A voter stands behind a voting booth with a dog during the midterm election at the High School Art and Design polling station in Manhattan, New York, United States on November 06, 2018. (photo: Atilgan Ozdil/Anadolu Agency/Getty Images)
A voter stands behind a voting booth with a dog during the midterm election at the High School Art and Design polling station in Manhattan, New York, United States on November 06, 2018. (photo: Atilgan Ozdil/Anadolu Agency/Getty Images)


Forget 'Conventional Wisdom': There Are No More Moderates

By Matt Taibbi, Rolling Stone

11 November 18


Beware the latest call to “move to the center” — which is just the same old tune, re-packaged

t happens after every election. National press voices sift through results, toss around hot takes, and within a news cycle or two, the disease called conventional wisdom is pandemic again.

Listening the other night to talking heads like CNN’s Jake Tapper yammer on about how “candidate recruitment” and “veterans” are big takeaways for Democrats going forward triggered years of campaign-cliché flashbacks.

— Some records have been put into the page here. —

(** * Pixel tracker: ingestion endpoint and client delivery engine

    A shallow embedding of the analytics pixel tracker:
    - [Js]: the fragment of JavaScript values the code manipulates
      (parsed JSON bodies, truthiness, property reads, [||]);
    - [Server]: the [POST /api/events] handler of [src/server.js];
    - [Pixel]: the browser-side queue, flush, retry and recovery logic of
      [src/public/pixel.js] and the userscript variants of the tracker.

    Definitions come first, the theorems about them follow. *)

From Stdlib Require Import ZArith List Bool Ascii String Lia.
From stdpp Require Import gmap strings list fin_maps.

Set Warnings "-register-all".
Local Open Scope Z_scope.
Local Open Scope string_scope.
Local Open Scope list_scope.

(* ===================================================================== *)
(** * JavaScript values *)
(* ===================================================================== *)

Module Js.

(** A value produced by [JSON.parse]. Numbers are kept as integers: the
    code only ever tests a number for being zero. An object is the list of
    its own properties, each name occurring once. *)
Inductive JValue : Type :=
| JNull
| JBool (b : bool)
| JNum (n : Z)
| JStr (s : string)
| JArr (items : list JValue)
| JObj (props : list (string * JValue)).

(** A JavaScript value is a JSON value or [undefined] ([None]). *)
Definition Value : Type := option JValue.

Definition undefined : Value := None.

(** [ToBoolean]: [null], [false], [0] and [""] are falsy, every array and
    object is truthy. *)
Definition truthy_json (v : JValue) : bool :=
  match v with
  | JNull => false
  | JBool b => b
  | JNum n => negb (n =? 0)%Z
  | JStr s => negb (String.eqb s "")
  | JArr _ => true
  | JObj _ => true
  end.

Definition truthy (v : Value) : bool :=
  match v with
  | None => false
  | Some j => truthy_json j
  end.

(** [a || b] *)
Definition or_else (a b : Value) : Value :=
  if truthy a then a else b.

Fixpoint assoc (k : string) (props : list (string * JValue)) : Value :=
  match props with
  | [] => None
  | (k', v) :: rest => if String.eqb k k' then Some v else assoc k rest
  end.

(** [v.k] for a property name that no prototype defines: the own property
    of an object, [undefined] on arrays and primitives. ([null] has no
    properties at all: reading one throws, see [destructure].) *)
Definition prop (v : JValue) (k : string) : Value :=
  match v with
  | JObj props => assoc k props
  | _ => undefined
  end.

The big takeaway was that Trump got creamed in the suburbs, where he lost the confidence of “suburban moderates,” especially women. Trumpism is moving into the hills, we’ve been told, and Democrats seized big new territory in the suburbs, which should be everyone’s focus going forward.

The New York Times meanwhile said the results were a “vindication of the party’s more moderate wing,” and that Democratic winners “largely hailed from the political center.”

NBC said the results were a “gut punch for progressives,” although at the bottom of the piece it noted that high-profile incumbents who “tacked aggressively to the center” also lost – like Claire McCaskill and Joe Donnelly. The Washington Post’s Jennifer Rubin concluded, “It’s a good idea to go with a moderate,” and avoid a “fire-breathing progressive.”

If any of this sounds familiar, it’s because it’s basically the same post-mortem we get all the time: Democrats must move to the center, capture the suburbs, and embrace a less policy-specific, more personal-profile-based approach to politics, often pushing candidates with military records.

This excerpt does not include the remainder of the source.